■ THE INPUT
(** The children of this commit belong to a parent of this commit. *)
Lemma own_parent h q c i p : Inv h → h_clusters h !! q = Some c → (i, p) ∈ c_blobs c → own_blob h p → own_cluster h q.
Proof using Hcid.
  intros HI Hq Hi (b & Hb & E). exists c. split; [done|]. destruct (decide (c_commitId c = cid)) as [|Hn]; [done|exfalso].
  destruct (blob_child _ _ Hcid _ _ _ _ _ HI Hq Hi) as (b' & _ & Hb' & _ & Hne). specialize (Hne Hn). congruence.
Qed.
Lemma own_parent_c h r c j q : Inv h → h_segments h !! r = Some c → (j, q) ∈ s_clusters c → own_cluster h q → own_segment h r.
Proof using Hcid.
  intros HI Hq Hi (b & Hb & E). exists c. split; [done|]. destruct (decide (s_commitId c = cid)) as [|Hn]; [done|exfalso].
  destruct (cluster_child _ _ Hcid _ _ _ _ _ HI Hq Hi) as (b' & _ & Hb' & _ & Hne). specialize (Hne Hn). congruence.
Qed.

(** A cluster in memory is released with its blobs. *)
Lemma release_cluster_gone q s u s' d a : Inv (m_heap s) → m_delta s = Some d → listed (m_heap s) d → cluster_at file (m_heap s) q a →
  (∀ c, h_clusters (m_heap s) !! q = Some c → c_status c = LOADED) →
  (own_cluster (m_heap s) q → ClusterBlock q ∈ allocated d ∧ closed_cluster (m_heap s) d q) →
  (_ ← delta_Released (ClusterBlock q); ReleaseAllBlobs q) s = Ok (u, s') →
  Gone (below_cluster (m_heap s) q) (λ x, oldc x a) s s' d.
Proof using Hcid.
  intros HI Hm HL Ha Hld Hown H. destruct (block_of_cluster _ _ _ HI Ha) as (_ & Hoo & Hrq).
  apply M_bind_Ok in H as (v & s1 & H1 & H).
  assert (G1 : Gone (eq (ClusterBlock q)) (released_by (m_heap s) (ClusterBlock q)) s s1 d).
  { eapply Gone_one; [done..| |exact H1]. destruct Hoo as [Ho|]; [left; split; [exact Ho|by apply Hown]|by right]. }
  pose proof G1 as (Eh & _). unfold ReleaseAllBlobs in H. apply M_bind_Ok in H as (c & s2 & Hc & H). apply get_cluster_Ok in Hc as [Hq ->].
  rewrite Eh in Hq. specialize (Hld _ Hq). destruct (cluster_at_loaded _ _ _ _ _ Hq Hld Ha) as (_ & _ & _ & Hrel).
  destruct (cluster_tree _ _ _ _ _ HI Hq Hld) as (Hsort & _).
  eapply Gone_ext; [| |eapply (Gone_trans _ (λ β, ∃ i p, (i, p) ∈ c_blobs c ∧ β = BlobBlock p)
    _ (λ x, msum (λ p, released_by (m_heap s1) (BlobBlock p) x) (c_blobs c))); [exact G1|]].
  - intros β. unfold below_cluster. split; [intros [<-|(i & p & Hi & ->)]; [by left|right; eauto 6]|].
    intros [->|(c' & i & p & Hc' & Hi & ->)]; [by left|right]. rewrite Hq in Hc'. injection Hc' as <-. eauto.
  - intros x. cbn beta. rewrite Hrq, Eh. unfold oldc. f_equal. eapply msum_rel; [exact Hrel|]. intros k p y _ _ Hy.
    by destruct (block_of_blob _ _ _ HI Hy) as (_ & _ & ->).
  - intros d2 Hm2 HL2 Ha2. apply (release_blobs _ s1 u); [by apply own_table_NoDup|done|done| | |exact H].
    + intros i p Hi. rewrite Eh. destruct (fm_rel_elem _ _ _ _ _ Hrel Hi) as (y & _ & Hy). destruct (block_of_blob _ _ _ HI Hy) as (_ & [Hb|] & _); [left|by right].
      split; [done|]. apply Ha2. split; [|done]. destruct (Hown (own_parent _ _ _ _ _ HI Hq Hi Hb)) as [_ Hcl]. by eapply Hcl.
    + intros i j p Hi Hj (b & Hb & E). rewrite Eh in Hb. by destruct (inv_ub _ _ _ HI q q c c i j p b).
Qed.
...
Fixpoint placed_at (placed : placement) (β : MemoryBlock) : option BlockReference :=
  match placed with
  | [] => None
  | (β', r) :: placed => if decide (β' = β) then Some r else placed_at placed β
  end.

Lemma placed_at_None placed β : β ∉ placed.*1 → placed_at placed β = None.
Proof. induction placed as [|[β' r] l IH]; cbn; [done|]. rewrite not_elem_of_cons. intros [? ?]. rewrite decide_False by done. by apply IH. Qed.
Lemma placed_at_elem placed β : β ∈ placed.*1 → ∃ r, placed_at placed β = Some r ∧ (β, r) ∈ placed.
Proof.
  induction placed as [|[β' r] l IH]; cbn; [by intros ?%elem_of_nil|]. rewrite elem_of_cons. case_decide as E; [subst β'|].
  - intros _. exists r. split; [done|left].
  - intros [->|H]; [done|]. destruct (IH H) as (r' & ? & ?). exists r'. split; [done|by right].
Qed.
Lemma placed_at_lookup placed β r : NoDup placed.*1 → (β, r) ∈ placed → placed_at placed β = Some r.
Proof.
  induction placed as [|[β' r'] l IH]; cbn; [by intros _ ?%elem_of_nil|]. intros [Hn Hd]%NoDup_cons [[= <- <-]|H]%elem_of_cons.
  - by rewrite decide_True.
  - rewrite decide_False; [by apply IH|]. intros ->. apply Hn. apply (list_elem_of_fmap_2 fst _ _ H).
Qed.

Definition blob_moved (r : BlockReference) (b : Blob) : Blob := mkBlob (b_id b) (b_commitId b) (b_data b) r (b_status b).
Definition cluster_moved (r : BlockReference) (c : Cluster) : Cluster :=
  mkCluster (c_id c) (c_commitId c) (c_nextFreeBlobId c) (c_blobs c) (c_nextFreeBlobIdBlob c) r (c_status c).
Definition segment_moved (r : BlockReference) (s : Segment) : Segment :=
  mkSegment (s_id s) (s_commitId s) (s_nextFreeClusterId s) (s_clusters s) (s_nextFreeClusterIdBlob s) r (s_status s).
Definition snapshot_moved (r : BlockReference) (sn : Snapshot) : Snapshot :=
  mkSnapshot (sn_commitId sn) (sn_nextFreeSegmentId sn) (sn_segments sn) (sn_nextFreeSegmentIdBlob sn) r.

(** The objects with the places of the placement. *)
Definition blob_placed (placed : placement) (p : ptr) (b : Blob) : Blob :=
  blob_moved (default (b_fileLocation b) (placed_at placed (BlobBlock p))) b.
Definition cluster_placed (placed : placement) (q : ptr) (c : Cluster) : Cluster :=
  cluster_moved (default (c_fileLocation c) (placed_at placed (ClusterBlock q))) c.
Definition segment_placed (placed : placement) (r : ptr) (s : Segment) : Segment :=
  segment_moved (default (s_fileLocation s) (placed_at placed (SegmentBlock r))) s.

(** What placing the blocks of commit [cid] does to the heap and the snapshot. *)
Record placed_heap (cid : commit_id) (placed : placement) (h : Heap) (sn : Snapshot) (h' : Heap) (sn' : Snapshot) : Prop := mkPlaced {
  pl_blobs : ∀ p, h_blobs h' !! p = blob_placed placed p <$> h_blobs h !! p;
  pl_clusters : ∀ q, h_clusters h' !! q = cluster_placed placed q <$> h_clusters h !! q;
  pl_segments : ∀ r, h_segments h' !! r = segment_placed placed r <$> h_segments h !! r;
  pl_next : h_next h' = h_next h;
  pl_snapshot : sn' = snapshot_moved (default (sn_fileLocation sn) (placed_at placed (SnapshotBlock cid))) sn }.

■ EXERCISE PROMPT
The lines above from the one with "Lemma placed_at_None placed" through the one with "(** What placing" are to be duplicated exactly, ends included, with nothing added.

■ ANSWER TO THIS PROBLEM
Lemma placed_at_None placed β : β ∉ placed.*1 → placed_at placed β = None.
Proof. induction placed as [|[β' r] l IH]; cbn; [done|]. rewrite not_elem_of_cons. intros [? ?]. rewrite decide_False by done. by apply IH. Qed.
Lemma placed_at_elem placed β : β ∈ placed.*1 → ∃ r, placed_at placed β = Some r ∧ (β, r) ∈ placed.
Proof.
  induction placed as [|[β' r] l IH]; cbn; [by intros ?%elem_of_nil|]. rewrite elem_of_cons. case_decide as E; [subst β'|].
  - intros _. exists r. split; [done|left].
  - intros [->|H]; [done|]. destruct (IH H) as (r' & ? & ?). exists r'. split; [done|by right].
Qed.
Lemma placed_at_lookup placed β r : NoDup placed.*1 → (β, r) ∈ placed → placed_at placed β = Some r.
Proof.
  induction placed as [|[β' r'] l IH]; cbn; [by intros _ ?%elem_of_nil|]. intros [Hn Hd]%NoDup_cons [[= <- <-]|H]%elem_of_cons.
  - by rewrite decide_True.
  - rewrite decide_False; [by apply IH|]. intros ->. apply Hn. apply (list_elem_of_fmap_2 fst _ _ H).
Qed.

Definition blob_moved (r : BlockReference) (b : Blob) : Blob := mkBlob (b_id b) (b_commitId b) (b_data b) r (b_status b).
Definition cluster_moved (r : BlockReference) (c : Cluster) : Cluster :=
  mkCluster (c_id c) (c_commitId c) (c_nextFreeBlobId c) (c_blobs c) (c_nextFreeBlobIdBlob c) r (c_status c).
Definition segment_moved (r : BlockReference) (s : Segment) : Segment :=
  mkSegment (s_id s) (s_commitId s) (s_nextFreeClusterId s) (s_clusters s) (s_nextFreeClusterIdBlob s) r (s_status s).
Definition snapshot_moved (r : BlockReference) (sn : Snapshot) : Snapshot :=
  mkSnapshot (sn_commitId sn) (sn_nextFreeSegmentId sn) (sn_segments sn) (sn_nextFreeSegmentIdBlob sn) r.

(** The objects with the places of the placement. *)
Definition blob_placed (placed : placement) (p : ptr) (b : Blob) : Blob :=
  blob_moved (default (b_fileLocation b) (placed_at placed (BlobBlock p))) b.
Definition cluster_placed (placed : placement) (q : ptr) (c : Cluster) : Cluster :=
  cluster_moved (default (c_fileLocation c) (placed_at placed (ClusterBlock q))) c.
Definition segment_placed (placed : placement) (r : ptr) (s : Segment) : Segment :=
  segment_moved (default (s_fileLocation s) (placed_at placed (SegmentBlock r))) s.

(** What placing the blocks of commit [cid] does to the heap and the snapshot. *)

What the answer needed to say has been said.